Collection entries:
* * * * * * *

(** ** Complete configurations *)

(** Every setting of the defaults has a value of its type. *)
Definition complete (def cfg : value) : Prop :=
  forall p d, walk def p = Some d -> exists c, walk cfg p = Some c /\ same_type c d = true.

Lemma complete_member l k d cfg : distinct_names (Obj l) = true -> (k, d) ∈ l -> complete (Obj l) cfg ->
  exists lc c, cfg = Obj lc /\ find_member k lc = Some c /\ same_type c d = true /\ complete d c.
Proof.
  intros [Hn _]%distinct_object Hin Hc. assert (Hk : find_member k l = Some d) by by apply elem_find.
  destruct (Hc [k] d) as (c & Hw & Hs); [cbn [walk]; by rewrite Hk|]. cbn [walk] in Hw. destruct cfg as [| | | | |lc]; try done.
  destruct (find_member k lc) as [c'|] eqn:Hf; [|done]. injection Hw as ->. exists lc, c. do 3 (split; [done|]). intros p e He.
  destruct (Hc (k :: p) e) as (c' & Hw & Hs'); [cbn [walk]; by rewrite Hk|]. cbn [walk] in Hw. rewrite Hf in Hw. by exists c'.
Qed.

* * * * * * *

**Exercise description:** From top to bottom, repeat the data above without alteration.

**Task output:**
(** ** Complete configurations *)

(** Every setting of the defaults has a value of its type. *)
Definition complete (def cfg : value) : Prop :=
  forall p d, walk def p = Some d -> exists c, walk cfg p = Some c /\ same_type c d = true.

Lemma complete_member l k d cfg : distinct_names (Obj l) = true -> (k, d) ∈ l -> complete (Obj l) cfg ->
  exists lc c, cfg = Obj lc /\ find_member k lc = Some c /\ same_type c d = true /\ complete d c.
Proof.
  intros [Hn _]%distinct_object Hin Hc. assert (Hk : find_member k l = Some d) by by apply elem_find.
  destruct (Hc [k] d) as (c & Hw & Hs); [cbn [walk]; by rewrite Hk|]. cbn [walk] in Hw. destruct cfg as [| | | | |lc]; try done.
  destruct (find_member k lc) as [c'|] eqn:Hf; [|done]. injection Hw as ->. exists lc, c. do 3 (split; [done|]). intros p e He.
  destruct (Hc (k :: p) e) as (c' & Hw & Hs'); [cbn [walk]; by rewrite Hk|]. cbn [walk] in Hw. rewrite Hf in Hw. by exists c'.
Qed.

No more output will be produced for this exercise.